### What to do:
Using the material below, copy every line where "load" appears.
........
(** ** Damage *)

(** Integrity of a stored record: after any one byte of the frame's body
    or checksum has changed on disk, the reader reports corruption; it never
    returns an altered entry. *)
Theorem PendingEntry_damage_detected (pre post body' crc' : bytes) (e : PendingEntry) :
  valid e -> damaged (SerializeBody e) body' crc' ->
  DeserializeFrom
    (pre ++ (PutU32 (u32 (len (SerializeBody e) + 4)) ++ body' ++ crc') ++ post) (len pre)
  = Fail (corrupted "CRC mismatch").
Proof.
  intros Hv Hd. pose proof (Serialize_fits e Hv) as Hf. unfold frame_fits in Hf.
  destruct (damaged_len _ _ _ Hd) as [Hl Hc].
  pose proof (damaged_crc_mismatch _ _ _ (SerializeBody_ok e Hv) Hd) as Hne.
  set (sz := len (SerializeBody e)) in *. pose proof (len_nonneg (SerializeBody e)).
  unfold DeserializeFrom, kSizePrefixLen, kChecksumLen.
  replace (pre ++ (PutU32 (u32 (sz + 4)) ++ body' ++ crc') ++ post)
    with (pre ++ PutU32 (u32 (sz + 4)) ++ body' ++ crc' ++ post)
    by (rewrite <- !app_assoc; done).
  pass. rewrite GetU32_put by done. rewrite !(u32_small (sz + 4)) by lia.
  cbn [load run_bind]. pass. pass. replace (sz + 4 - 4) with sz by lia.
  unfold GetU32. read_fields. cbn [load run_bind fmap option_fmap option_map].
  rewrite (proj2 (Z.eqb_neq _ _) Hne). reflexivity.
Qed.

Lemma PendingEntry_damage_detected_witness :
  valid sample /\
  DeserializeFrom
    ([] ++ (PutU32 (u32 (len (SerializeBody sample) + 4))
            ++ <[1%nat := 8]> (SerializeBody sample)
            ++ PutU32 (Crc32 (SerializeBody sample))) ++ [1]) 0
  = Fail (corrupted "CRC mismatch").
Proof.
  split; [exact sample_valid|].
  apply (PendingEntry_damage_detected [] [1]); [exact sample_valid|].
  apply (damaged_body _ 1 7 8); [reflexivity|done|lia].
Defined.

End PendingEntry.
........
### Result of the exercise:
  cbn [load run_bind]. pass. pass. replace (sz + 4 - 4) with sz by lia.
  unfold GetU32. read_fields. cbn [load run_bind fmap option_fmap option_map].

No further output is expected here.